Big 12 title game could spoil Oklahoma's playoff party

A year ago, a Big 12 championship game might have helped Oklahoma make the case for a spot in the College Football Playoff.

Without one, the Sooners finished No. 7 and went to the Sugar Bowl.

This season, though, Oklahoma doesn't figure to need the game to earn a berth, though a loss could cost the team -- and the league -- a spot.

The third-ranked Sooners will face 11th-ranked TCU on Saturday at AT&T Stadium in Arlington, Texas, the first conference title game for the league since 2010.

"Oklahoma doesn't need the extra game. They have more to lose than we do," TCU coach Gary Patterson said. "I mean, you could play us close, or lose to us, and have a chance to fall out of the four.












"There's no pressure here for us. This is all gravy here. You've got a chance to play in a championship game, it's good for recruiting, you've got a chance to play in the metroplex, everybody gets a chance to see us."

Sooners coach Lincoln Riley said he wasn't concerned about the chance that the league could play its way out of a playoff berth.

"(Winning is) what we've got to do," Riley said. "If they were just telling us that all of a sudden this week, we probably wouldn't be real happy about it. But we've known about this for a long time. We knew it was going to come down to a championship game. All the Big 12 work in the beginning was to help to put yourself in that position, so now we are (here).

"It would be easy for me to sit there and say, 'Look, it was dumb of us to add the championship game, we would be in right now.' ... It's going to be different every year. There's never a perfect answer. We gotta worry about ourselves and try and go play the best we can."

Two summers ago, the Big 12 reinstituted the championship game, partially in response to Baylor and TCU being left out of the College Football Playoff in its inaugural season and partially to bridge the revenue gap between the league and the Southeastern Conference and Big Ten.

Instead of splitting the league into divisions, as every other major conference with a title game does, the league's administrators voted to keep the nine-game round-robin conference schedule in place with the title-game berths going to the teams that finished first and second in the Big 12 standings.

At the same time, the league also juggled its schedule to try to avoid a rematch in successive weeks or close to it.

The two teams involved in this year's game played Nov. 11 in Norman, Okla., where the Sooners used a big first half to beat the Horned Frogs 38-20.

Riley said it is a tricky balance putting together a game plan that differs from the one used earlier in the season without overthinking adjustments.

"That'll be our challenge, and I think each coach has just got to make that decision," Riley said.

A constant is Oklahoma senior quarterback Baker Mayfield, who enters the game with a headlock on the Heisman Trophy.
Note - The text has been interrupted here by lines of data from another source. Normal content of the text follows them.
(* ===== verification/CovTheorems.v ===== *)
(** * CovTheorems: the guarantees of the settlement covenant

    What the redeem script accepts, that the transactions of the builder pass it exactly when the
    proof does, what a chain of settlements carries from the first covenant output to the last, and
    two ways to spend the covenant with a state that nobody proved. *)

From S2P Require Import Prelude Codec Types SmtNode AbiAggregator RtState ScriptEngine PermScript PermSem.
From S2P Require Import PermTheorems CovEngine CovScript CovSem CovSettle CovLength CovBuild CovInterp.

(** Pins whose permission value is an amount of the L1. *)
Definition valid_pins `{Groth16Consts} (pins : RedeemPins) : Prop :=
  wf_pins pins /\ (permission_output_value (RedeemPins_common pins) < 2 ^ 63)%Z.

Section script.
Context (sha256 : bytes -> array 32) `{TxScriptEngineOk sha256, !ScriptBuilderOk, Groth16Consts}.

Lemma run_redeem_script accessor tv input pins ps plt args st :
  let redeem := build_redeem_script ps plt (redeem_len pins) pins in
  wf_view tv -> tv_inputs tv !! tv_index tv = Some input -> valid_pins pins -> in_sig input = args ++ redeem ->
  run accessor tv redeem ([], (st, [])) = settles sha256 accessor tv input pins ps plt redeem st.
Proof using Type*.
  intros redeem Hview Hin [Hp Hv] Hsig. pose proof (build_length ps plt pins Hp) as Hl. fold redeem in Hl.
  destruct (redeem_len_found ps plt pins Hp) as (_ & _ & Hr). unfold redeem at 1, build_redeem_script. rewrite run_drain.
  - rewrite <- Hl. apply exec_redeem with args; [done|done|apply tags_differ|done|lia|]. destruct Hp as [Hp _]. lia.
  - rewrite redeem_calls_parts, !forallb_app. pose proof (redeem_fits ps plt pins Hp) as Hf. rewrite !forallb_app in Hf.
    apply andb_true_iff in Hf as [-> Hf]. apply andb_true_iff in Hf as [-> ->]. cbn [forallb fits].
    unfold REDEEM_PREFIX_LEN. rewrite (proj2 (Z.leb_le _ _)), (proj2 (Z.ltb_lt _ _)) by lia. done.
Qed.
End script.
(** *** [on_button_click] when the store is not in order *)

(** X6. With a valid voter id in the form: when the store cannot be opened
    for reading, the handler shows "Error reading file."; when the first row
    of the store lacks the [VoterID] column (a file of the summary format, for
    one), it shows the missing-column dialog; in both cases nothing is
    written, printed or changed in the form.  When the store file holds no row
    at all, the handler raises [TypeError] ([headers] is [None]). *)
Theorem store_not_in_order (voterId freeText : string)
    (choice : option ProjectWindow.radio) (s : app) :
  valid_voter_id voterId = true →
  (∀ e, OS.open_r (disk s.2)
          (FileManager._filename (ProjectWindow._file_manager s.1)) = inl e →
        castVote voterId choice freeText s
        = Py.Return
            (ProjectWindow.show_error_message "Error reading file."
               (fill_form voterId choice freeText s.1), s.2))
  ∧ (∀ h data,
       OS.open_r (disk s.2)
         (FileManager._filename (ProjectWindow._file_manager s.1)) = inr (h :: data) →
       "VoterID" ∉ h →
       castVote voterId choice freeText s
       = Py.Return
           (ProjectWindow.show_error_message
              "CSV file is missing the required 'VoterID' column."
              (fill_form voterId choice freeText s.1), s.2))
  ∧ (OS.open_r (disk s.2)
       (FileManager._filename (ProjectWindow._file_manager s.1)) = inr [] →
     castVote voterId choice freeText s = Py.Raise Py.TypeError).
Proof.
  destruct s as [self w]. simpl. intros Hv.
  unfold valid_voter_id in Hv. apply andb_true_iff in Hv as [Hv1 Hv2].
  apply bool_decide_eq_true in Hv2 as [n Hn].
  unfold castVote, ProjectWindow.on_button_click. simpl. rewrite Hv1, Hn. simpl.
  split; [|split].
  - by intros e ->.
  - intros h data -> Hh. simpl. by rewrite bool_decide_eq_false_2.
  - by intros ->.
Qed.

Lemma store_not_in_order_witness :
  castVote "7" (Some ProjectWindow.janeRadio) "" (window0, unreadable_store)
  = Py.Return
      (ProjectWindow.show_error_message "Error reading file."
         (fill_form "7" (Some ProjectWindow.janeRadio) "" window0),
       unreadable_store)
  ∧ castVote "7" (Some ProjectWindow.janeRadio) "" (window0, summary_store)
    = Py.Return
        (ProjectWindow.show_error_message
           "CSV file is missing the required 'VoterID' column."
           (fill_form "7" (Some ProjectWindow.janeRadio) "" window0),
         summary_store)
  ∧ castVote "7" (Some ProjectWindow.janeRadio) "" (window0, empty_file_store)
    = Py.Raise Py.TypeError.
Proof.
  split; [|split].
  - apply (proj1 (store_not_in_order "7" "" (Some ProjectWindow.janeRadio)
                    (window0, unreadable_store) eq_refl) OS.PermissionError).
    reflexivity.
  - apply (proj1 (proj2 (store_not_in_order "7" "" (Some ProjectWindow.janeRadio)
                           (window0, summary_store) eq_refl))
             ["Jane"; "John"; "Total"] [["2"; "1"; "3"]]).
    + reflexivity.
    + apply (bool_decide_unpack _). vm_compute. exact I.
  - apply (proj2 (proj2 (store_not_in_order "7" "" (Some ProjectWindow.janeRadio)
                           (window0, empty_file_store) eq_refl))).
    reflexivity.
Defined.

(** *** [strip] and [validate_input] *)


(** X12. [validate_input] accepts a text exactly when some character of it
    is not white space; and since it trims its argument itself, it gives the
    same answer on a text and on the trimmed text (the handler passes it
    texts it has trimmed already). *)
Theorem validate_input_spec (input_text : string) :
  ProjectWindow.validate_input input_text = negb (all_space input_text)
  ∧ ProjectWindow.validate_input (Py.strip input_text)
    = ProjectWindow.validate_input input_text.
Proof.
  assert (∀ t, ProjectWindow.validate_input t = negb (all_space t)) as Hspec.
  { intros t. unfold ProjectWindow.validate_input. f_equal.
    destruct (all_space t) eqn:Ht.
    - apply bool_decide_eq_true_2. by apply strip_nil_iff.
    - apply bool_decide_eq_false_2. intros H%strip_nil_iff. congruence. }
  split; [apply Hspec|]. by rewrite !Hspec, all_space_strip.
Qed.

(** *** The form of [on_button_click] *)

(** The handler up to the call of [submit], when the checks on the voter id
    and on the store pass. *)
Lemma on_button_click_submit (self : ProjectWindow.t) (w : world)
    (rows : list Csv.row) (headers : list string) :
  valid_voter_id (ProjectWindow.idInput self) = true →
  OS.open_r (disk w) (FileManager._filename (ProjectWindow._file_manager self))
  = inr rows →
  Csv.fieldnames rows = Some headers →
  "VoterID" ∈ headers →
  ProjectWindow.voter_id_used (Py.strip (ProjectWindow.idInput self)) rows = false →
  ProjectWindow.on_button_click self w
  = Py.Return (ProjectWindow.submit (Py.strip (ProjectWindow.idInput self)) self w).
Proof.
  intros Hv Hopen Hh Hin Hused.
  unfold valid_voter_id in Hv. apply andb_true_iff in Hv as [Hv1 Hv2].
  apply bool_decide_eq_true in Hv2 as [n Hn].
  unfold ProjectWindow.on_button_click. cbv zeta.
  rewrite Hv1, Hn, Hopen, Hh, Hused. simpl.
  by rewrite bool_decide_eq_true_2.
Qed.

(** X7. With a valid voter id that no record carries and a store that can be
    read: when no radio button is checked the handler shows "Please select an
    option."; when the free-text button is checked and the text is blank
    (empty or white space only) it shows "Invalid input. Please enter
    non-empty text.".  In both cases nothing is recorded and the form is left
    as the user filled it in (the voter id is not cleared). *)
Theorem no_candidate_rejected (voterId freeText : string) (s : app)
    (rows : list Csv.row) (headers : list string) :
  valid_voter_id voterId = true →
  OS.open_r (disk s.2) (FileManager._filename (ProjectWindow._file_manager s.1))
  = inr rows →
  Csv.fieldnames rows = Some headers →
  "VoterID" ∈ headers →
  ProjectWindow.voter_id_used (Py.strip voterId) rows = false →
  castVote voterId None freeText s
  = Py.Return
      (ProjectWindow.show_error_message "Please select an option."
         (fill_form voterId None freeText s.1), s.2)
  ∧ (all_space freeText = true →
     castVote voterId (Some ProjectWindow.otherRadio) freeText s
     = Py.Return
         (ProjectWindow.show_error_message
            "Invalid input. Please enter non-empty text."
            (fill_form voterId (Some ProjectWindow.otherRadio) freeText s.1), s.2)).
Proof.
  destruct s as [self w]. simpl. intros Hv Hopen Hh Hin Hused. unfold castVote.
  split.
  - by rewrite (on_button_click_submit _ _ rows headers).
  - intros Hblank. rewrite (on_button_click_submit _ _ rows headers) by done.
    unfold ProjectWindow.submit. simpl.
    destruct (validate_input_spec (Py.strip freeText)) as [Hval _].
    by rewrite Hval, all_space_strip, Hblank.
Qed.

Lemma no_candidate_rejected_witness :
  castVote "3" None "" (window0, store_after_two_votes)
  = Py.Return
      (ProjectWindow.show_error_message "Please select an option."
         (fill_form "3" None "" window0), store_after_two_votes)
  ∧ castVote "3" (Some ProjectWindow.otherRadio) "   " (window0, store_after_two_votes)
    = Py.Return
        (ProjectWindow.show_error_message
           "Invalid input. Please enter non-empty text."
           (fill_form "3" (Some ProjectWindow.otherRadio) "   " window0),
         store_after_two_votes).
Proof.
  split.
  - apply (no_candidate_rejected "3" "" (window0, store_after_two_votes)
             [FileManager.header; ["1"; "Jane"; "1"]; ["2"; "John"; "2"]]
             FileManager.header); try reflexivity.
    constructor.
  - apply (proj2 (no_candidate_rejected "3" "   " (window0, store_after_two_votes)
                    [FileManager.header; ["1"; "Jane"; "1"]; ["2"; "John"; "2"]]
                    FileManager.header eq_refl eq_refl eq_refl
                    ltac:(constructor) eq_refl)).
    reflexivity.
Defined.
In 27 career games against Big 12 opponents, he has completed 70.8 percent of his passes for 8,254 yards and 83 touchdowns with just 14 interceptions.
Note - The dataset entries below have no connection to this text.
(** * MyLang: the lexer, the recursive-descent parser and the tree-walking
      evaluator of [mylang_interpreter.py], embedded as Rocq functions.

    Python text is a sequence of Unicode code points, integers are unbounded
    and floats are IEEE binary64; the embedding uses [list N], [Z] and
    primitive floats for them.  Exceptions are an explicit result type, the
    interpreter's mutable fields are an explicit state that is returned
    also when an exception is raised. *)

From Stdlib Require Import String Ascii DecimalString.
From Stdlib Require Import List ZArith NArith Bool Lia.
From Stdlib Require Import PrimFloat SpecFloat FloatOps.
Import ListNotations.

Set Implicit Arguments.
Local Open Scope Z_scope.

(** ** Text *)

Module Text.

(** A Python [str]: its code points, in order. *)
Definition char := N.
Definition pystr := list char.

Definition char_eqb (a b : char) : bool := N.eqb a b.

Fixpoint str_eqb (a b : pystr) : bool :=
  match a, b with
  | [], [] => true
  | x :: a', y :: b' => char_eqb x y && str_eqb a' b'
  | _, _ => false
  end.

Lemma str_eqb_spec (a b : pystr) : reflect (a = b) (str_eqb a b).
Proof.
  revert b; induction a as [|x a IH]; intros [|y b]; simpl;
    try (constructor; congruence).
  unfold char_eqb. destruct (N.eqb_spec x y) as [->|Hxy]; simpl.
  - destruct (IH b) as [->|Hab]; constructor; congruence.
  - constructor; congruence.
Qed.

Lemma str_eqb_refl (a : pystr) : str_eqb a a = true.
Proof. destruct (str_eqb_spec a a); congruence. Qed.

Lemma str_eqb_eq (a b : pystr) : str_eqb a b = true <-> a = b.
Proof. destruct (str_eqb_spec a b); split; congruence. Qed.

(** String literals of the source are written here as UTF-8 text and
    decoded to code points. *)
Fixpoint utf8_decode (bs : list N) (need : nat) (acc : N) : pystr :=
  match bs with
  | [] => []
  | b :: bs' =>
      match need with
      | O =>
          if (b <? 128)%N then b :: utf8_decode bs' 0 0%N
          else if (b <? 224)%N then utf8_decode bs' 1 (b - 192)%N
          else if (b <? 240)%N then utf8_decode bs' 2 (b - 224)%N
          else utf8_decode bs' 3 (b - 240)%N
      | S O => (acc * 64 + (b - 128))%N :: utf8_decode bs' 0 0%N
      | S n => utf8_decode bs' n (acc * 64 + (b - 128))%N
      end
  end.

Definition utf8 (s : string) : pystr :=
  utf8_decode (map N_of_ascii (list_ascii_of_string s)) 0 0%N.

(** [str(n)] for an [int]. *)
Definition str_of_Z (z : Z) : pystr :=
  utf8 (NilZero.string_of_int (Z.to_int z)).

(** [s.startswith(p)] and [s.endswith(p)]. *)
Fixpoint startswith (s p : pystr) : bool :=
  match p, s with
  | [], _ => true
  | y :: p', x :: s' => char_eqb x y && startswith s' p'
  | _ :: _, [] => false
  end.

Definition endswith (s p : pystr) : bool := startswith (rev s) (rev p).
Lemma update_config key_path v self w :
  config (update key_path v self w).1
  = (update_loop (split colon key_path) v (config self)).1.
Proof.
  unfold update.
  by destruct (update_loop _ v (config self)) as [tree []].
Qed.

End store.

(** ** Claims on the key-path store *)

Section store_claims.
Import AppConfiguration.

(** C10.  With a dict at the root, [update] never comes to its warning: it
    assigns the value under the last segment on the node its cursor has
    reached, which lies along the intermediate segments and stays on the
    ancestor where a segment holds a leaf; the tree is then written to the
    configuration file in full, and two INFO records are logged.  With
    anything else at the root, and only then, the tree is left as it is,
    nothing is written, and the warning is logged. *)
Theorem update_assigns_on_reached_node key_path v self w :
  let keys := split colon key_path in
  let self' := (update key_path v self w).1 in
  let w' := (update key_path v self w).2 in
  match config self with
  | VDict d =>
      (∃ final, last keys = Some final
         ∧ ∀ dflt, get_loop (descent keys d ++ [final]) (config self') dflt = v)
      ∧ descent keys d `sublist_of` removelast keys
      ∧ (∀ key key' keys' leaf,
           keys = key :: key' :: keys' → d !! key = Some leaf →
           is_dict leaf = false → descent keys d = descent (key' :: keys') d)
      ∧ is_dict (config self') = true
      ∧ configuration_file_name self' = configuration_file_name self
      ∧ disk w' = <[configuration_file_name self := config self']> (disk w)
      ∧ log w' = log w ++
          [(INFO, "Configuration " +:+ key_path +:+ " saved.");
           (INFO, "Sync config saved to '" +:+ configuration_file_name self +:+ "'.")]
  | _ =>
      self' = self
      ∧ disk w' = disk w
      ∧ log w' = log w ++ [(WARNING, "Configuration " +:+ key_path +:+ " not saved.")]
  end.
Proof.
  intros keys self' w'. subst self' w'. unfold update. fold keys.
  pose proof (split_not_nil colon key_path) as Hkeys. fold keys in Hkeys.
  destruct self as [name tree]; cbn [config configuration_file_name].
  destruct tree as [| | | | |d];
    try (rewrite update_loop_not_dict by done; simpl; by rewrite ?app_nil_r).
  destruct (update_loop_dict keys v d Hkeys) as [d' Hd'].
  pose proof (get_loop_descent keys) as Hget.
  specialize (λ final dflt, Hget final v d dflt). rewrite Hd' in Hget |- *.
  cbn [fst snd config configuration_file_name] in *.
  repeat split; try done.
  - destruct (last keys) as [final|] eqn:Hlast;
      [|by apply last_None in Hlast].
    exists final; split; [done|]. intros dflt. by apply Hget.
  - apply descent_sublist.
  - intros key key' keys' leaf -> Hleaf Hnd. rewrite descent_step, Hleaf.
    by destruct leaf.
  - unfold save_config, logger, json_dump; simpl. by rewrite <- app_assoc.
Qed.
Mayfield threw for 333 yards and three touchdowns in the teams' first meeting this season. Oklahoma also ran for 200 yards against TCU, the most allowed by the Horned Frogs all season.

But TCU went most of the game without Mat Boesen. The defensive end, who had 5.5 sacks in last weekend's win over Baylor, was ejected early in the second quarter for kicking an Oklahoma player.

"He just plays with a lot of energy," Patterson said of Boesen. "For his size, he plays with great leverage. He can play with bigger guys and then he has the speed to come off the edge and turn the corner."

TCU will be without a key piece, though -- at least to start. Safety Nick Orr will be suspended for the first half of the Saturday game after throwing a punch during a third-quarter brawl last week.

"It is what it is, and you go about your business," Patterson said. "I'm not happy about it. ... You've just got to roll with the punches and find a way to go win."